给定一个取值范围[low, high],找到该范围内的所有质数,输出这些质数的十位数之和与个位数之和的较小值,如果该质数小于10,则其十位数为0,注意low在取值范围内,high不在。
输入描述
第一行输入:low,high,用例保证均不小于0,且low < high,不用考虑输入合法性,如果没有质数,则输出0。
输出描述
输出找到的质数和十位数之和与个位数之和的较小值。
解题思路
# Rversion: 3.5.3
lower <- as.numeric(readline('Step 1:Please input a smaller integer value larger than 1:'))
upper <- as.numeric(readline('Step 2:Please input a larger integer value larger than 1:'))
if (lower >= upper) {
print('Please make sure the second value is larger than first value!')
} else {
sequence <- seq(lower, upper - 1, 1)
#---------------判断质数------------------#
x <- vector(mode = 'logical', length = upper - lower)
for (i in 1:length(x)) {
if (all(sequence[i] %% (2:sqrt(sequence[i])) != 0)) {
x[i] <- TRUE
} else {
x[i] <- FALSE
}
}
prime_num <- sequence[x]
if (length(prime_num) == 0) {
sprintf('There is no prime number between %i and %i', lower, upper)
} else {
#---------------取个位数和十位数------------------#
ten_dig <- vector(mode = 'numeric', length = length(prime_num))

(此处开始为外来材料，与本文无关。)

(** C2: from a new manager, every sequence of calls runs to its end; then
    the mutex is free, the two indexes of the cache agree with each other
    and with the objects, at most [maxSize] allocations are cached, and the
    cached names are names the provider has handed out. *)
Theorem pool_history_safe (p : PoolManager) (pr : P) (ops : list pool_op) :
  0 ≤ maxSize p →
  ∃ rs w, run_ops p ops (init_world pr) = Some (rs, w) ∧
    length rs = length ops ∧ w_mu w = false ∧ cache_wf (w_heap w) (w_cache w) ∧
    Len (w_cache w) ≤ maxSize p ∧ dom (byName (w_cache w)) ⊆ live (w_prov w).
Proof.
  intros Hp. destruct (run_ops_inv p ops (init_world pr)) as (rs & w & Hrun & Hinv);
    [by apply pool_inv_init|].
  exists rs, w. destruct Hinv as [Hwf ? ?]. split_and!; try done; [|apply Hwf..].
  clear -Hrun. revert rs w Hrun. generalize (init_world pr).
  induction ops as [|op ops IH]; intros w0 rs w Hrun; simplify_eq/=; [done|].
  destruct (run_op p op w0) as [[r w1]|]; simplify_eq/=.
  destruct (run_ops p ops w1) as [[rs1 w2]|] eqn:Hr; simplify_eq/=.
  f_equal. by eapply IH.
Qed.

(** C3: when the pool holds an idle sandbox, [Allocate] hands out one of
    them without calling the provider: no sandbox is created, the cache
    keeps its names, and the returned allocation is active, belongs to the
    user, keeps the sandbox's address and is found by its new session. *)
Theorem allocate_reuses_idle (p : PoolManager) (u : string) (w : world P) :
  pool_inv p w → ¬ no_idle (pool_view w) →
  ∃ l w' n a, run handle (Allocate p u) w = Some (Ok l, w') ∧
    w_prov w' = w_prov w ∧
    pool_view w !! n = Some a ∧ Status a = StatusIdle ∧
    Get (w_cache w') n = Some l ∧ dom (pool_view w') = dom (pool_view w) ∧
    let a' := deref (w_heap w') l in
    SandboxName a' = n ∧ ServiceFQDN a' = ServiceFQDN a ∧ UserID a' = u ∧
    Status a' = StatusActive ∧ SessionID a' ≠ "" ∧
    GetBySession (w_cache w') (SessionID a') = Some l.
Proof.
  intros Hinv Hidle. apply Allocate_idle; done.
Qed.

(** C4: one garbage collection handles every cached allocation: at the
    cutoff [now - idleTimeout], an active allocation whose last activity is
    older is released (or left in [StatusReleasing] when the provider
    fails), and every other entry is untouched. *)
Theorem gc_exact (p : PoolManager) (idleTimeout : Z) (w : world P) :
  pool_inv p w →
  ∃ w', run handle (RunGC p idleTimeout) w = Some (tt, w') ∧ pool_inv p w' ∧
    ∀ n, gc_entry (env_now (w_tick w) - idleTimeout) (pool_view w !! n) (pool_view w' !! n).
Proof.
  intros Hinv. destruct (RunGC_meets p idleTimeout w Hinv) as ([] & w' & ? & ? & ?). eauto.
Qed.

(** C5: an allocation whose [DeleteSandbox] failed is stuck: [Release]
    leaves it in [StatusReleasing], and after any further calls other than
    a [Release] of that name (garbage collections included, however old the
    entry) it still occupies a slot of the pool. *)
Theorem failed_release_leaks (p : PoolManager) (n : string) (a : Allocation) (e : error)
    (ops : list pool_op) (w : world P) :
  pool_inv p w → pool_view w !! n = Some a →
  (DeleteSandbox n (w_prov w)).1 = Some e → OpRelease n ∉ ops →
  ∃ rs w' a', run_ops p (OpRelease n :: ops) w = Some (RetErr (Some e) :: rs, w') ∧
    pool_view w' !! n = Some a' ∧ Status a' = StatusReleasing.
Proof.
  intros Hinv Ha He Hnin.
  destruct (run_op_meets p (OpRelease n) w Hinv) as (r & w1 & Hrun & Hinv1 & Hspec).
  assert (r = RetErr (Some e)) as ->.
  { pose proof Ha as Ha'. unfold pool_view in Ha'.
    rewrite view_Some in Ha' by apply (pw_cache _ (pi_wf _ _ Hinv)).
    destruct Ha' as (l & Hl & _). simpl in Hrun. rewrite Hl in Hrun. simpl in Hrun.
    destruct (DeleteSandbox n (w_prov w)) as [[e'|] pr]; simplify_eq/=; congruence. }
  inversion Hspec as [| | | | | |m n' b e' Hb| | | | | |]; subst. rewrite Ha in Hb.
  injection Hb as <-.
  destruct (run_ops_releasing p n ops w1 (releasing a) Hinv1 Hnin) as
    (rs & w' & a' & Hops & _ & Ha' & Hst); [|done|].
  { match goal with Hv : _ = pool_view w1 |- _ => rewrite <- Hv end.
    by rewrite lookup_insert_eq. }
  exists rs, w', a'. split_and!; [by eapply run_ops_cons|done..].
Qed.

(** C6: under every interleaving of the atomic steps of any number of
    concurrent calls, the cache exceeds [maxSize] by at most the number of
    concurrent allocating calls minus one: with a single allocator the cap
    is exact, whatever releases, heartbeats and collections run beside it. *)
Theorem concurrent_size_bound (p : PoolManager) (ops : list pool_op) (w w' : world P)
    (ts : list (prog poolE (option loc))) :
  pool_inv p w → rtc (cstep handle) (w, client p <$> ops) (w', ts) →
  Len (w_cache w') ≤ maxSize p + Z.of_nat (pred (allocating_calls ops)).
Proof.
  intros Hinv Hr. eapply conc_inv_len, conc_inv_reach; [|done]. by apply conc_inv_init.
Qed.

(** C7: under every interleaving, two concurrent [Allocate] calls never
    return the same allocation, and an allocation that was handed out is
    not idle, so no later call can claim it. *)
Theorem concurrent_no_double_allocation (p : PoolManager) (ops : list pool_op)
    (w w' : world P) (ts : list (prog poolE (option loc))) (i j : nat) (l : loc) :
  pool_inv p w → rtc (cstep handle) (w, client p <$> ops) (w', ts) →
  ts !! i = Some (Ret (Some l)) →
  Status (deref (w_heap w') l) ≠ StatusIdle ∧
  (i ≠ j → ts !! j ≠ Some (Ret (Some l))).
Proof.
  intros Hinv Hr Hi. apply (conc_inv_init _ _ ops) in Hinv.
  eapply conc_inv_reach in Hinv; [|done].
  split; [by eapply conc_inv_result|]. intros Hij. by eapply conc_inv_distinct.
Qed.

(** C8: concurrent calls never deadlock and always finish: no run of the
    goroutines is infinite, and in every reachable configuration either
    all calls have returned or some goroutine can take its next step. *)
Theorem concurrent_calls_finish (p : PoolManager) (ops : list pool_op) (w w' : world P)
    (ts : list (prog poolE (option loc))) :
  pool_inv p w → rtc (cstep handle) (w, client p <$> ops) (w', ts) →
  Acc (flip (cstep handle)) (w', ts) ∧
  (Forall (λ t, ∃ r, t = Ret r) ts ∨ ∃ c, cstep handle (w', ts) c).
Proof.
  intros Hinv Hr. split; [apply cstep_acc|].
  eapply conc_inv_progress, conc_inv_reach; [|done]. by apply conc_inv_init.
Qed.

sin_dig <- vector(mode = 'numeric', length = length(prime_num))
for (j in 1:length(prime_num)) {
ten_dig[j] <- prime_num[j] %/% 10 %% 10 #取除数再取余数
sin_dig[j] <- prime_num[j] %% 10 #取余数
}
#---------------分别求个位数和十位数之和------------------#
ten_sum <- sum(ten_dig)
sin_sum <- sum(sin_dig)
sprintf('The small value of summarize of ten digits (%i) and summarize of single digits (%i) in prime number in [%i,%i)is: %i',
ten_sum, sin_sum, lower, upper, min(c(ten_sum, sin_sum)))
}
}